- TASK STATEMENT -
Each record that follows is to be output in full, precisely as written.

*** EXCERPTED DATA Section Begins ***

Lemma tid_of_flags v : tid_of (Z.land v (Z.lor FUTEX_OWNER_DIED FUTEX_WAITERS)) = 0.
Proof. unfold tid_of. rewrite <- Z.land_assoc. change (Z.land (Z.lor FUTEX_OWNER_DIED FUTEX_WAITERS) FUTEX_TID_MASK) with 0. apply Z.land_0_r. Qed.

Lemma post_boosts_mem : forall l w, alerts l = [] -> user_mem (post_all l w) = user_mem w.
Proof.
  induction l as [|p l IH]; intros w Hl; [done|]. destruct p as [x|tid|t]; try done. simpl. fold (post_all l (apply_pi_boost tid w)).
  rewrite IH by done. apply boost_loop_keeps.
Qed.

Lemma remove_queue_mem key t w : user_mem (remove_task_from_futex_queue key t w).1 = user_mem w.
Proof. unfold remove_task_from_futex_queue, refresh_max. repeat case_match; done. Qed.

Lemma boost_owner_mem o w : user_mem (boost_owner o w) = user_mem w.
Proof. destruct o; [apply boost_loop_keeps|done]. Qed.

(** C25: A PI lock is never stolen.  A step of FUTEX_LOCK_PI writes no word but that
    of its lock, and changes the owner in it only from nobody to the caller, in the
    section that goes on to report success; a caller that waited returns success
    only when the word names it; one that already owns the lock gets EDEADLK. *)
Theorem pi_lock_never_stolen a pc w w' r : 0 < lp_tid a <= FUTEX_TID_MASK -> lock_pi_step a pc w = (w', r) ->
  let old := word_at (lp_word a) w in let new := word_at (lp_word a) w' in
  (forall pa, pa <> lp_word a -> word_at pa w' = word_at pa w) /\
  (tid_of new = tid_of old \/ (tid_of old = 0 /\ tid_of new = lp_tid a /\ exists previous, r = Some (inl (LpAcquired previous)))) /\
  (pc = LpWait -> r = Some (inr (Ok 0)) -> tid_of new = lp_tid a) /\ (pc = LpTop -> tid_of old = lp_tid a -> r = Some (inr (Err EDEADLK))).
Proof using All.
  intros Ht Hstep old new. assert (Hu : u32 (lp_tid a) = lp_tid a) by (apply wrap_small; unfold in_u, FUTEX_TID_MASK in *; lia).
  assert (Hsame : user_mem w' = user_mem w -> pc <> LpWait -> pc <> LpTop -> (forall pa, pa <> lp_word a -> word_at pa w' = word_at pa w) /\
    (tid_of new = tid_of old \/ (tid_of old = 0 /\ tid_of new = lp_tid a /\ exists previous, r = Some (inl (LpAcquired previous)))) /\
    (pc = LpWait -> r = Some (inr (Ok 0)) -> tid_of new = lp_tid a) /\ (pc = LpTop -> tid_of old = lp_tid a -> r = Some (inr (Err EDEADLK)))).
  { intros E H1 H2. unfold new, old, word_at. rewrite E. split_and!; try done. by left. }
  destruct pc as [| |previous|observed|owner|owner|owner| |]; cbn in Hstep.
  - simplify_eq. split_and!; try done; [by left|]. intros _ Eo. unfold lock_pi_top. fold old. by rewrite Eo, Hu, Z.eqb_refl.
  - unfold lock_pi_acquire in Hstep. fold old in Hstep. destruct (tid_of old =? 0) eqn:E0; cbn in Hstep; [|simplify_eq; by apply Hsame].
    destruct (non_pi_waiter _ _); simplify_eq; [by apply Hsame|]. to_prop. split_and!; try done; [intros pa Hpa; etrans; [apply (word_put (lp_word a))|by rewrite decide_False]|].
    right. split; [done|]. split; [|by eexists]. unfold new.
    change (tid_of (word_at (lp_word a) (put_word (lp_word a) (Z.lor (Z.land old (Z.lor FUTEX_OWNER_DIED FUTEX_WAITERS)) (u32 (lp_tid a))) w)) = lp_tid a).
    rewrite word_put, decide_True, tid_of_u32, tid_of_lor, tid_of_flags, tid_of_tid by (done || lia). done.
  - simplify_eq. apply Hsame; [|done..]. apply post_boosts_mem. by rewrite alerts_app, alerts_previous.
  - destruct (_ =? observed) eqn:Eo; simplify_eq; [|by apply Hsame]. to_prop. subst observed. split_and!; try done; [intros pa Hpa; by rewrite word_put, decide_False|]. left.
    unfold new. rewrite word_put, decide_True, tid_of_u32, tid_of_lor by done. change (tid_of FUTEX_WAITERS) with 0. by rewrite Z.lor_0_r.
  - simplify_eq. by apply Hsame.
  - unfold lock_pi_enqueue in Hstep. destruct (_ || _); simplify_eq; [by apply Hsame|]. destruct (non_pi_waiter _ _); simplify_eq; by apply Hsame.
  - simplify_eq. apply Hsame; [|done..]. apply boost_loop_keeps.
  - simplify_eq. apply Hsame; [|done..]. destruct (lp_deadline a); [|done]. unfold publish_futex_deadline. by destruct (_ <? _).
  - assert (Hm : user_mem w' = user_mem w /\ (r = Some (inr (Ok 0)) -> tid_of new = lp_tid a)).
    { unfold lock_pi_wait in Hstep. destruct (flag futex_woken _ _).
      - simplify_eq. split; [done|]. unfold new. rewrite <- Hu at 2. intros Hr. by destruct (Z.eqb_spec (tid_of (word_at (lp_word a) (upd_task (with_woken false) (lp_task a) w))) (u32 (lp_tid a))).
      - destruct (_ || _); [|by simplify_eq]. pose proof (remove_queue_mem (lp_key a) (lp_task a) (upd_task (fun task => with_interrupted false (with_timed_out false task)) (lp_task a) w)) as Hq.
        destruct (remove_task_from_futex_queue _ _ _) as [w1 o]. simplify_eq. rewrite boost_owner_mem. split; [exact Hq|]. by destruct (flag futex_timed_out _ _). }
    destruct Hm as [E Hok]. unfold new, old, word_at. rewrite E. split_and!; try done; [by left|]. intros _ Hr. specialize (Hok Hr). unfold new, word_at in Hok. by rewrite E in Hok.
Qed.
End Taking.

*** EXCERPTED DATA Section Ends ***

- RESPONSE AREA -
Lemma tid_of_flags v : tid_of (Z.land v (Z.lor FUTEX_OWNER_DIED FUTEX_WAITERS)) = 0.
Proof. unfold tid_of. rewrite <- Z.land_assoc. change (Z.land (Z.lor FUTEX_OWNER_DIED FUTEX_WAITERS) FUTEX_TID_MASK) with 0. apply Z.land_0_r. Qed.

Lemma post_boosts_mem : forall l w, alerts l = [] -> user_mem (post_all l w) = user_mem w.
Proof.
  induction l as [|p l IH]; intros w Hl; [done|]. destruct p as [x|tid|t]; try done. simpl. fold (post_all l (apply_pi_boost tid w)).
  rewrite IH by done. apply boost_loop_keeps.
Qed.

Lemma remove_queue_mem key t w : user_mem (remove_task_from_futex_queue key t w).1 = user_mem w.
Proof. unfold remove_task_from_futex_queue, refresh_max. repeat case_match; done. Qed.

Lemma boost_owner_mem o w : user_mem (boost_owner o w) = user_mem w.
Proof. destruct o; [apply boost_loop_keeps|done]. Qed.

(** C25: A PI lock is never stolen.  A step of FUTEX_LOCK_PI writes no word but that
    of its lock, and changes the owner in it only from nobody to the caller, in the
    section that goes on to report success; a caller that waited returns success
    only when the word names it; one that already owns the lock gets EDEADLK. *)
Theorem pi_lock_never_stolen a pc w w' r : 0 < lp_tid a <= FUTEX_TID_MASK -> lock_pi_step a pc w = (w', r) ->
  let old := word_at (lp_word a) w in let new := word_at (lp_word a) w' in
  (forall pa, pa <> lp_word a -> word_at pa w' = word_at pa w) /\
  (tid_of new = tid_of old \/ (tid_of old = 0 /\ tid_of new = lp_tid a /\ exists previous, r = Some (inl (LpAcquired previous)))) /\
  (pc = LpWait -> r = Some (inr (Ok 0)) -> tid_of new = lp_tid a) /\ (pc = LpTop -> tid_of old = lp_tid a -> r = Some (inr (Err EDEADLK))).
Proof using All.
  intros Ht Hstep old new. assert (Hu : u32 (lp_tid a) = lp_tid a) by (apply wrap_small; unfold in_u, FUTEX_TID_MASK in *; lia).
  assert (Hsame : user_mem w' = user_mem w -> pc <> LpWait -> pc <> LpTop -> (forall pa, pa <> lp_word a -> word_at pa w' = word_at pa w) /\
    (tid_of new = tid_of old \/ (tid_of old = 0 /\ tid_of new = lp_tid a /\ exists previous, r = Some (inl (LpAcquired previous)))) /\
    (pc = LpWait -> r = Some (inr (Ok 0)) -> tid_of new = lp_tid a) /\ (pc = LpTop -> tid_of old = lp_tid a -> r = Some (inr (Err EDEADLK)))).
  { intros E H1 H2. unfold new, old, word_at. rewrite E. split_and!; try done. by left. }
  destruct pc as [| |previous|observed|owner|owner|owner| |]; cbn in Hstep.
  - simplify_eq. split_and!; try done; [by left|]. intros _ Eo. unfold lock_pi_top. fold old. by rewrite Eo, Hu, Z.eqb_refl.
  - unfold lock_pi_acquire in Hstep. fold old in Hstep. destruct (tid_of old =? 0) eqn:E0; cbn in Hstep; [|simplify_eq; by apply Hsame].
    destruct (non_pi_waiter _ _); simplify_eq; [by apply Hsame|]. to_prop. split_and!; try done; [intros pa Hpa; etrans; [apply (word_put (lp_word a))|by rewrite decide_False]|].
    right. split; [done|]. split; [|by eexists]. unfold new.
    change (tid_of (word_at (lp_word a) (put_word (lp_word a) (Z.lor (Z.land old (Z.lor FUTEX_OWNER_DIED FUTEX_WAITERS)) (u32 (lp_tid a))) w)) = lp_tid a).
    rewrite word_put, decide_True, tid_of_u32, tid_of_lor, tid_of_flags, tid_of_tid by (done || lia). done.
  - simplify_eq. apply Hsame; [|done..]. apply post_boosts_mem. by rewrite alerts_app, alerts_previous.
  - destruct (_ =? observed) eqn:Eo; simplify_eq; [|by apply Hsame]. to_prop. subst observed. split_and!; try done; [intros pa Hpa; by rewrite word_put, decide_False|]. left.
    unfold new. rewrite word_put, decide_True, tid_of_u32, tid_of_lor by done. change (tid_of FUTEX_WAITERS) with 0. by rewrite Z.lor_0_r.
  - simplify_eq. by apply Hsame.
  - unfold lock_pi_enqueue in Hstep. destruct (_ || _); simplify_eq; [by apply Hsame|]. destruct (non_pi_waiter _ _); simplify_eq; by apply Hsame.
  - simplify_eq. apply Hsame; [|done..]. apply boost_loop_keeps.
  - simplify_eq. apply Hsame; [|done..]. destruct (lp_deadline a); [|done]. unfold publish_futex_deadline. by destruct (_ <? _).
  - assert (Hm : user_mem w' = user_mem w /\ (r = Some (inr (Ok 0)) -> tid_of new = lp_tid a)).
    { unfold lock_pi_wait in Hstep. destruct (flag futex_woken _ _).
      - simplify_eq. split; [done|]. unfold new. rewrite <- Hu at 2. intros Hr. by destruct (Z.eqb_spec (tid_of (word_at (lp_word a) (upd_task (with_woken false) (lp_task a) w))) (u32 (lp_tid a))).
      - destruct (_ || _); [|by simplify_eq]. pose proof (remove_queue_mem (lp_key a) (lp_task a) (upd_task (fun task => with_interrupted false (with_timed_out false task)) (lp_task a) w)) as Hq.
        destruct (remove_task_from_futex_queue _ _ _) as [w1 o]. simplify_eq. rewrite boost_owner_mem. split; [exact Hq|]. by destruct (flag futex_timed_out _ _). }
    destruct Hm as [E Hok]. unfold new, old, word_at. rewrite E. split_and!; try done; [by left|]. intros _ Hr. specialize (Hok Hr). unfold new, word_at in Hok. by rewrite E in Hok.
Qed.
End Taking.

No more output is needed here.